The national champion Sanaa Bhambri was stopped in straight sets by a determined Isha Lakhani in the quarterfinals. The young Sanaa is a smart player but may have to develop weapons to hurt opponents, as consistency in keeping the ball in court may not take her far.

Of course, Isha was hampered by a painful knee, and thus was not able to stay on court for long against Rushmi in the semifinals.

Sheethal Goutham and Archana Venkataraman did their bit to make it interesting in the early rounds, taming players with age and energy on their side with their craft. Indeed, it was perplexing to watch the talented players such as Iciri Rai, not being able to put together a meaningful challenge against quality opponents. To that extent, clarity of mind and conviction in their game is very much the need of the hour for the young brigade.

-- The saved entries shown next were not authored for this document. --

(* ===== verification/_CoqProject ===== *)
-Q . S2P
Prelude.v
MetaError.v
FreeList.v
Membership.v
Leases.v
Acl.v
Ec.v
Lru.v
Tracked.v
Catalog.v
Store.v
Extents.v
FsTree.v
Inodes.v
InodesSpec.v
InodesSim.v
Checkpoint.v
CheckpointSpec.v
CheckpointOk.v
StoreSim.v
Wal.v
WalSpec.v
RaftLog.v
RaftMachine.v
Raft.v
RaftCalc.v
RaftVotes.v
RaftCluster.v
RaftSafe.v
RaftOps.v
RaftFollow.v
RaftLead.v
RaftElect.v
RaftNet.v
RaftAgree.v
Tree.v
Namespace.v
NsSpec.v
NsRefs.v
NsTree.v
Replica.v
ReplicaRefs.v
Metadata.v
Frames.v
NoStore.v
Space.v
MetaSpace.v
MetaRefs.v
MetaSpec.v
TreeSpec.v
CatalogKeys.v
RaftSnapshot.v
RaftCatalog.v
RaftReads.v
Placement.v
NativeError.v
Device.v
DataNode.v
Inflight.v
Objects.v
Engine.v
EngineRead.v
EngineWrite.v
EngineRepair.v
EngineMeta.v
EngineData.v
EngineInv.v
EnginePlace.v
EngineRange.v
EngineCat.v
EngineBatch.v
EngineCommit.v
EngineDisks.v
EngineSpec.v
EngineOps.v
EngineWrites.v
EngineUpkeep.v
EngineSim.v
EngineAvail.v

Players such as Karishma Patel who had upset the top-seeded Rushmi in the first round the previous week, Liza Pereira, Sonal Phadke and Shruti Dhawan were not able to demonstrate much of their prowess, perhaps because they were unsure of their ability on clay.

Even in doubles, Rushmi and Sai's domination continued, as the duo won their umpteenth title, beating the Bhambri sisters in the final. Had the two pushed their game up to the next level about two seasons or so back and played the Challenger circuit more, they could have prospered a lot better. However, one has to hasten to stay that injuries had stopped the progress of Rushmi and Sai, more than quality opponents.

Quite unfortunately, the younger players are not having their basics as well grooved as Rushmi and Sai. That is why the two are able to do so well against opponents who are about 10 years younger to them. That is not a good sign for the future.

It is a professional world. You have to earn your reward as nothing comes easy, not in the least the big dollars!

The results:

Singles (final): Rushmi Chakravarthi bt Ankita Bhambri 6-7 (5), 7-6 (2), 6-4.

Semifinals: Rushmi Chakravarthi bt Isha Lakhani 6-3, 3-0 (retired); Ankita Bhambri bt Sai Jayalakshmy 4-6, 7-5, 6-1.

Quarterfinals: Rushmi Chakravarthi bt Wilawan Choptang (Tha) 6-3, 5-7, 6-1; Isha Lakhani bt Sanaa Bhambri 6-3, 7-6 (2); Sai Jayalakshmy bt Sheethal Goutham 3-6, 7-6 (5), 6-2; Ankita Bhambri bt Archana Venkataraman 6-1, 6-0.

Doubles (final): Rushmi Chakravarthi and Sai Jayalakshmy bt Ankita Bhambri and Sanaa Bhambri 2-6, 6-2, 6-4.

Semifinals: Rushmi Chakravarthi and Sai Jayalakshmy bt Wilawan Choptang (Tha) and Shruti Dhawan 7-6 (5), 6-4; Ankita Bhambri and Sanaa Bhambri bt Iciri Rai and Krushmi Chheda 6-0, 6-2.